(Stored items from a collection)

Lemma txn_free_ok c x f off r :
  sees c x f → table_end c <= off → rec_ok r → off + 24 + rec_len r <= dsize f →
  left_tiled c (write_at (tailer_pos off r) (le_bytes 4 (sizeof_rec + rec_len r)) f) off →
  ∃ x' f', txn_free c x off r = (true, x') ∧ tdb_free true (flat c f) off r = (true, flat c f') ∧ sees c x' f'
  ∧ tx_params x' = tx_params x ∧ dsize f' = dsize f ∧ head_of f' = head_of f.
Proof.
  intros Hs H0 Hr H1 Hl. pose proof (sees_size _ _ _ Hs). pose proof (ov_size _ _ _ (sees_overlay _ _ _ Hs)). pose proof (sees_hash_size _ _ _ Hs).
  pose proof (rec_ok_len _ Hr) as Hrl. unfold txn_free, tdb_free. cbn [tdb_lock]. cbn [negb].
  destruct (txn_update_tailer_ok _ _ _ off r Hs) as (x1 & f1 & -> & -> & Hs1 & Hp1 & Hz1 & Hh1 & E1); [done..|]. cbn [negb]. rewrite <- E1 in Hl.
  unfold is_u32 in Hrl. destruct (txn_left_free_ok _ _ _ off Hs1) as [-> Hlt]; [done|lia|done|].
  destruct (left_free (flat c f1) off) as [[lft l]|] eqn:El.
  - destruct (Hlt _ _ eq_refl) as [Ht Hlo]. pose proof (proj2 Hl _ _ El) as Hsum.
    set (l' := set_rec_len l _).
    assert (rec_len l' = rec_len l + (24 + rec_len r)) as El' by (apply u32_id; unfold is_u32, sizeof_rec, table_end, FREELIST_TOP in *; lia).
    destruct (sees_put c x1 f1 lft (rec_bytes l')) as (x2 & f2 & -> & E2 & Hs2 & Hp2 & Hz2 & Hh2 & _);
      [done|unfold table_end, FREELIST_TOP in *; lia|rewrite dsize_rec_bytes; lia|by rewrite dsize_rec_bytes|left; right; done|].
    unfold tdb_rec_write. rewrite E2. cbn [negb].
    destruct (txn_update_tailer_ok _ _ _ lft l' Hs2) as (x3 & f3 & -> & -> & Hs3 & Hp3 & Hz3 & Hh3 & _); [done|unfold is_u32, table_end, FREELIST_TOP in *; lia|lia|].
    exists x3, f3. split_and!; try done; congruence.
  - unfold txn_ofs_read, tdb_ofs_read. unfold table_end, FREELIST_TOP in H0.
    rewrite (sees_read _ _ _ _ _ Hs1), flat_read by (unfold FREELIST_TOP; lia). cbn [fmap option_fmap option_map mbind option_bind].
    destruct (sees_put c x1 f1 off (rec_bytes (set_next (set_magic r TDB_FREE_MAGIC) (le_val (read_at FREELIST_TOP 4 f1))))) as (x2 & f2 & -> & E2 & Hs2 & Hp2 & Hz2 & Hh2 & _);
      [done|unfold FREELIST_TOP in *; lia|rewrite dsize_rec_bytes; lia|by rewrite dsize_rec_bytes|left; right; unfold table_end, FREELIST_TOP; lia|].
    unfold tdb_rec_write. rewrite E2. cbn [negb]. unfold txn_ofs_write, tdb_ofs_write.
    destruct (sees_put c x2 f2 FREELIST_TOP (le_bytes 4 off)) as (x3 & f3 & -> & -> & Hs3 & Hp3 & Hz3 & Hh3 & _);
      [done|done|rewrite dsize_le_bytes; unfold FREELIST_TOP; lia|by rewrite dsize_le_bytes|right; rewrite dsize_le_bytes; split; [done|]; exists 0; lia|].
    exists x3, f3. split_and!; try done; congruence.
Qed.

AIM OF THE EXERCISE:
What is needed is an exact transcription of every record above.

ANSWER SECTION:
Lemma txn_free_ok c x f off r :
  sees c x f → table_end c <= off → rec_ok r → off + 24 + rec_len r <= dsize f →
  left_tiled c (write_at (tailer_pos off r) (le_bytes 4 (sizeof_rec + rec_len r)) f) off →
  ∃ x' f', txn_free c x off r = (true, x') ∧ tdb_free true (flat c f) off r = (true, flat c f') ∧ sees c x' f'
  ∧ tx_params x' = tx_params x ∧ dsize f' = dsize f ∧ head_of f' = head_of f.
Proof.
  intros Hs H0 Hr H1 Hl. pose proof (sees_size _ _ _ Hs). pose proof (ov_size _ _ _ (sees_overlay _ _ _ Hs)). pose proof (sees_hash_size _ _ _ Hs).
  pose proof (rec_ok_len _ Hr) as Hrl. unfold txn_free, tdb_free. cbn [tdb_lock]. cbn [negb].
  destruct (txn_update_tailer_ok _ _ _ off r Hs) as (x1 & f1 & -> & -> & Hs1 & Hp1 & Hz1 & Hh1 & E1); [done..|]. cbn [negb]. rewrite <- E1 in Hl.
  unfold is_u32 in Hrl. destruct (txn_left_free_ok _ _ _ off Hs1) as [-> Hlt]; [done|lia|done|].
  destruct (left_free (flat c f1) off) as [[lft l]|] eqn:El.
  - destruct (Hlt _ _ eq_refl) as [Ht Hlo]. pose proof (proj2 Hl _ _ El) as Hsum.
    set (l' := set_rec_len l _).
    assert (rec_len l' = rec_len l + (24 + rec_len r)) as El' by (apply u32_id; unfold is_u32, sizeof_rec, table_end, FREELIST_TOP in *; lia).
    destruct (sees_put c x1 f1 lft (rec_bytes l')) as (x2 & f2 & -> & E2 & Hs2 & Hp2 & Hz2 & Hh2 & _);
      [done|unfold table_end, FREELIST_TOP in *; lia|rewrite dsize_rec_bytes; lia|by rewrite dsize_rec_bytes|left; right; done|].
    unfold tdb_rec_write. rewrite E2. cbn [negb].
    destruct (txn_update_tailer_ok _ _ _ lft l' Hs2) as (x3 & f3 & -> & -> & Hs3 & Hp3 & Hz3 & Hh3 & _); [done|unfold is_u32, table_end, FREELIST_TOP in *; lia|lia|].
    exists x3, f3. split_and!; try done; congruence.
  - unfold txn_ofs_read, tdb_ofs_read. unfold table_end, FREELIST_TOP in H0.
    rewrite (sees_read _ _ _ _ _ Hs1), flat_read by (unfold FREELIST_TOP; lia). cbn [fmap option_fmap option_map mbind option_bind].
    destruct (sees_put c x1 f1 off (rec_bytes (set_next (set_magic r TDB_FREE_MAGIC) (le_val (read_at FREELIST_TOP 4 f1))))) as (x2 & f2 & -> & E2 & Hs2 & Hp2 & Hz2 & Hh2 & _);
      [done|unfold FREELIST_TOP in *; lia|rewrite dsize_rec_bytes; lia|by rewrite dsize_rec_bytes|left; right; unfold table_end, FREELIST_TOP; lia|].
    unfold tdb_rec_write. rewrite E2. cbn [negb]. unfold txn_ofs_write, tdb_ofs_write.
    destruct (sees_put c x2 f2 FREELIST_TOP (le_bytes 4 off)) as (x3 & f3 & -> & -> & Hs3 & Hp3 & Hz3 & Hh3 & _);
      [done|done|rewrite dsize_le_bytes; unfold FREELIST_TOP; lia|by rewrite dsize_le_bytes|right; rewrite dsize_le_bytes; split; [done|]; exists 0; lia|].
    exists x3, f3. split_and!; try done; congruence.
Qed.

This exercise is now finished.